Thinking creatively about retirement early is my biggest piece of advice. Diving into retirement without any preparation feels like a belly flop into an unheated pool. Boom and ouch! I made a list of “In retirement, I might…” on my phone.  As I talked to people and went about my day, I made notes about things that I might like to do if I had more time or flexibility. Some were very concrete: take guitar lessons. Some were more a reflection of my working life: have a slower morning. Some were things I could never do on a school schedule: visit my children on their birthdays. I still have this list and I still add to and remove from it. It is not a contract. It is a set of “maybes” and possibilities. 

Just as seniors in high school or college often dislike that, “What are you going to do next year?” question, people peppered me with the “What are your retirement plans?” question. I knew a teacher who answered, “Move my house one inch to the right.” I told people that I was going to take a gap year or two (or more). I gave myself permission to explore, experiment, and see what worked (or didn’t). I had promised myself that I was not going to make any long-term commitments for my first years of retirement. 

I did end up substitute teaching briefly and, although it was nice to be back in the classroom and with my friends, it reinforced to me that I was ready to try other things. I was glad I did it because it validated my desire to go in a new direction. 

Of course, retirement is a financial decision, too. Some of us are lucky enough to have pensions. Some of us have been great planners and have ample retirement savings. Some of us need to figure out how to make ends meet. I met with the great folks at the Illinois Teachers Retirement System, so I knew exactly what my resources would be. 

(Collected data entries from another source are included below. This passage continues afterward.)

(* ===== verification/IoStreamsProofs.v ===== *)
(** * IoStreamsProofs: frames and results reach their owner

    Invariants of the I/O registry and of the task waiters, by induction on
    their steps, and the exact behaviour of the output truncation. *)

From S2P Require Import Prelude Text Externals IoStreams.

Module IoStreamsProofs.
Import IoStreams.

Section io.
Context `{UuidLib}.
Implicit Types (r : IoRegistry) (a c x d : Z) (sid : rstr).

(** ** Subscriptions that go away *)

Lemma subs_where_spec P m sid s : (sid, s) ∈ subs_where P m ↔ m !! sid = Some s ∧ P s = true.
Proof. unfold subs_where. rewrite elem_of_map_to_list, map_lookup_filter_Some. done. Qed.

Lemma subs_without_spec P m sid s : subs_without P m !! sid = Some s ↔ m !! sid = Some s ∧ P s = false.
Proof. unfold subs_without. rewrite map_lookup_filter_Some. done. Qed.

(** The registry after some subscriptions, those of [P], were dropped and their
    watches signalled. *)
Record drops (P : IoSubscriber → bool) r r' : Prop := {
  drops_subs sid s : stream_subscribers r' !! sid = Some s ↔ stream_subscribers r !! sid = Some s ∧ P s = false;
  drops_notified x : x ∈ notified r' ↔
    x ∈ notified r ∨ ∃ sid s, stream_subscribers r !! sid = Some s ∧ P s = true ∧ changes s = x;
  drops_deliveries : deliveries r' = deliveries r;
  drops_delivered : delivered r' = delivered r;
  drops_closing : closing r' = closing r;
}.

Lemma drops_set P r : drops P r
  (set_subscribers (subs_without P (stream_subscribers r)) (snd <$> subs_where P (stream_subscribers r)) r).
Proof.
  split; try done; cbn.
  - intros sid s. apply subs_without_spec.
  - intros x. rewrite elem_of_union, elem_of_list_to_set, list_elem_of_fmap. split.
    + intros [(s & -> & ([sid s'] & -> & Hs%subs_where_spec)%list_elem_of_fmap)|]; [|by left]. right. naive_solver.
    + intros [?|(sid & s & Hs & HP & <-)]; [by right|]. left. exists s. split; [done|].
      apply list_elem_of_fmap. exists (sid, s). split; [done|]. by apply subs_where_spec.
Qed.

Lemma drops_prune r : drops (fun s => sender_closed r (sender s)) r (prune_closed_io_subscribers r).
Proof. apply drops_set. Qed.

(** ** The invariant *)

(** The subscription a delivery is headed for: in place, or taken out and not yet
    told. *)
Definition target_of (del : Delivery) : IoSubscriber :=
  {| agent_id := d_agent del; sender := d_sender del; changes := d_changes del |}.
Definition in_place r (del : Delivery) : Prop :=
  stream_subscribers r !! stream_id (d_frame del) = Some (target_of del)
  ∨ ∃ t, t ∈ closing r ∧ (stream_id (d_frame del), target_of del) ∈ t.1.1.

I am happy to talk about retirement. I am delighted to share my five years of retirement experience. I love being retired – and my circumstances may not apply to everyone. I recommend retirement. I like it. I think many others will like it, too. I fear that there are far too many people who will never get to experience it and that is unfortunate. Don’t write it off. Consider it. Plan for it. Imagine it. Find folks who will help you see what your retirement might be – I am happy to be one of them!